→ **REQUIRED WORK**: Every line of the records below that holds the word "ImageDetail" belongs in the answer.

→ **DATA FOR REVIEW**:
· · ·

(* ===== verification/Protocol.v ===== *)
(** * The codex data the two codez features work on

    [ResponseItem] and its parts (codex-rs/protocol/src/models.rs), the session source
    (codex-rs/protocol/src/protocol.rs), the Responses request, the response events and
    the API errors (codex-rs/codex-api).  Only types: their code is upstream's. *)

From S2P Require Import Prelude Str Json.

(** ** Content *)

Inductive ImageDetail := DetailAuto | DetailLow | DetailHigh | DetailOriginal.

Inductive ContentItem :=
| InputText (text : string)
| InputImage (image_url : string) (detail : option ImageDetail)
| OutputText (text : string).

Inductive AgentMessageInputContent :=
| AgentInputText (text : string)
| AgentEncryptedContent (encrypted_content : string).

Inductive FunctionCallOutputContentItem :=
| OutInputText (text : string)
| OutInputImage (image_url : string) (detail : option ImageDetail)
| OutEncryptedContent (encrypted_content : string).

Inductive FunctionCallOutputBody :=
| BodyText (s : string)
| BodyContentItems (items : list FunctionCallOutputContentItem).

Record FunctionCallOutputPayload := {
  body : FunctionCallOutputBody;
  success : option bool;
}.

Inductive MessagePhase := Commentary | FinalAnswer.

Record InternalChatMessageMetadataPassthrough := { turn_id : option string }.

Inductive ReasoningItemReasoningSummary := SummaryText (text : string).

Inductive ReasoningItemContent :=
| ReasoningText (text : string)
| ReasoningPlainText (text : string).

Inductive LocalShellStatus := ShellCompleted | ShellInProgress | ShellIncomplete.

Record LocalShellExecAction := {
  shell_command : list string;
  timeout_ms : option Z;
  working_directory : option string;
  shell_env : option (gmap string string);
  shell_user : option string;
}.

Inductive LocalShellAction := Exec (a : LocalShellExecAction).

Inductive WebSearchAction :=
| Search (query : option string) (queries : option (list string))
| OpenPage (url : option string)
| FindInPage (url : option string) (pattern : option string)
| SearchOther.

(** ** [ResponseItem] *)

Notation passthrough := (option InternalChatMessageMetadataPassthrough).

Inductive ResponseItem :=
| Message (id : option string) (role : string) (content : list ContentItem)
    (phase : option MessagePhase) (meta : passthrough)
| AgentMessage (id : option string) (author recipient : string)
    (content : list AgentMessageInputContent) (meta : passthrough)
| Reasoning (id : option string) (summary : list ReasoningItemReasoningSummary)
    (content : option (list ReasoningItemContent)) (encrypted_content : option string)
    (meta : passthrough)
| LocalShellCall (id call_id : option string) (status : LocalShellStatus)
    (action : LocalShellAction) (meta : passthrough)
| FunctionCall (id : option string) (name : string) (namespace : option string)
    (arguments call_id : string) (meta : passthrough)
| ToolSearchCall (id call_id status : option string) (execution : string)
    (arguments : Value) (meta : passthrough)
| FunctionCallOutput (id : option string) (call_id : string)
    (output : FunctionCallOutputPayload) (meta : passthrough)
| CustomToolCall (id status : option string) (call_id name input : string) (meta : passthrough)
| CustomToolCallOutput (id : option string) (call_id : string) (name : option string)
    (output : FunctionCallOutputPayload) (meta : passthrough)
| ToolSearchOutput (id call_id : option string) (status execution : string)
    (tools : list Value) (meta : passthrough)
| WebSearchCall (id status : option string) (action : option WebSearchAction)
    (meta : passthrough)
| ImageGenerationCall (id : option string) (status : string) (revised_prompt : option string)
    (result : string) (meta : passthrough)
| Compaction (id : option string) (encrypted_content : string) (meta : passthrough)
| CompactionTrigger (meta : passthrough)
| ContextCompaction (id encrypted_content : option string) (meta : passthrough)
| Other.

(** ** Session source *)

Inductive InternalSessionSource := InternalMemoryConsolidation.

Inductive SubAgentSource :=
| Review
| Compact
| ThreadSpawn (parent_thread_id : string) (depth : Z) (agent_path agent_nickname agent_role : option string)
| MemoryConsolidation
| SubAgentOther (name : string).

Inductive SessionSource :=
| Cli
| VSCode
| SourceExec
| Mcp
| Custom (name : string)
| Internal (s : InternalSessionSource)
| SubAgent (s : SubAgentSource)
| SourceUnknown.

(** ** The Responses request *)

Inductive ReasoningEffort :=
| EffortNone | EffortMinimal | EffortLow | EffortMedium | EffortHigh | EffortXHigh
| EffortCustom (s : string).

Definition effort_as_str (e : ReasoningEffort) : string :=
  match e with
  | EffortNone => "none"
  | EffortMinimal => "minimal"
  | EffortLow => "low"
  | EffortMedium => "medium"
  | EffortHigh => "high"
  | EffortXHigh => "xhigh"
  | EffortCustom s => s
  end.

Inductive ReasoningSummary := SummaryAuto | SummaryConcise | SummaryDetailed | SummaryNone.

Inductive ReasoningContext := ContextAuto | CurrentTurn | AllTurns.

Record ReasoningParam := {
  effort : option ReasoningEffort;
  rsummary : option ReasoningSummary;
  rcontext : option ReasoningContext;
}.

Inductive TextFormatType := JsonSchema.

Record TextFormat := {
  ftype : TextFormatType;
  fstrict : bool;
  fschema : Value;
  fname : string;
}.

Inductive OpenAiVerbosity := VerbosityLow | VerbosityMedium | VerbosityHigh.

Record TextControls := {
  verbosity : option OpenAiVerbosity;
  format : option TextFormat;
}.

(** [#[derive(Serialize)]] of [TextFormat] *)
Definition text_format_to_value (f : TextFormat) : Value :=
  VObject [("type", VString "json_schema"); ("strict", VBool (fstrict f));
           ("schema", fschema f); ("name", VString (fname f))].

Record ResponsesApiRequest := {
  model : string;
  instructions : string;
  input : list ResponseItem;
  tools : list Value;
  tool_choice : string;
  parallel_tool_calls : bool;
  reasoning : option ReasoningParam;
  store : bool;
  stream : bool;
  include : list string;
  service_tier : option string;
  prompt_cache_key : option string;
  text : option TextControls;
  client_metadata : option (gmap string string);
}.

(** [request.input] replaced in place. *)
Definition set_input (i : list ResponseItem) (r : ResponsesApiRequest) : ResponsesApiRequest :=
  {| model := model r; instructions := instructions r; input := i; tools := tools r;
     tool_choice := tool_choice r; parallel_tool_calls := parallel_tool_calls r;
     reasoning := reasoning r; store := store r; stream := stream r; include := include r;
     service_tier := service_tier r; prompt_cache_key := prompt_cache_key r;
     text := text r; client_metadata := client_metadata r |}.

(** ** Response events and errors *)

Record TokenUsage := {
  input_tokens : Z;
  cached_input_tokens : Z;
  output_tokens : Z;
  reasoning_output_tokens : Z;
  total_tokens : Z;
}.

Record SafetyBuffering := { use_cases : list string; reasons : list string }.

Inductive ModelVerification := TrustedAccessForCyber.

(** [RateLimits] carries its snapshot by its serialised value. *)
Inductive ResponseEvent :=
| Created
| SafetyBufferingEvent (b : SafetyBuffering)
| OutputItemDone (item : ResponseItem)
| OutputItemAdded (item : ResponseItem)
| ServerModel (s : string)
| ModelVerifications (l : list ModelVerification)
| TurnModerationMetadata (metadata : Value)
| ServerReasoningIncluded (b : bool)
| Completed (response_id : string) (token_usage : option TokenUsage) (end_turn : option bool)
| OutputTextDelta (s : string)
| ToolCallInputDelta (item_id : string) (call_id : option string) (delta : string)
| ReasoningSummaryDelta (delta : string) (summary_index : Z)
| ReasoningContentDelta (delta : string) (content_index : Z)
| ReasoningSummaryPartAdded (summary_index : Z)
| RateLimits (snapshot : Value)
| ModelsEtag (s : string).

Inductive TransportError :=
| HttpStatus (status : Z) (url : option string) (headers : option (gmap string string)) (body : option string)
| RetryLimit
| TransportTimeout
| Network (s : string)
| BuildError (s : string).

Inductive ApiError :=
| Transport (e : TransportError)
| Api (status : Z) (message : string)
| StreamErr (s : string)
| ContextWindowExceeded
| QuotaExceeded
| UsageNotIncluded
| Retryable (message : string) (delay_ms : option Z)
| RateLimit (s : string)
| InvalidRequest (message : string)
| CyberPolicy (message : string)
| ServerOverloaded.

Definition is_completed (e : ResponseEvent) : bool :=
  match e with Completed _ _ _ => true | _ => false end.

(** The text a stream of events displays. *)
Definition delta_text (evs : list ResponseEvent) : string :=
  concat_str (omap (λ e, match e with OutputTextDelta s => Some s | _ => None end) evs).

· · ·

→ **TASK ANSWER**:
Inductive ImageDetail := DetailAuto | DetailLow | DetailHigh | DetailOriginal.
| InputImage (image_url : string) (detail : option ImageDetail)
| OutInputImage (image_url : string) (detail : option ImageDetail)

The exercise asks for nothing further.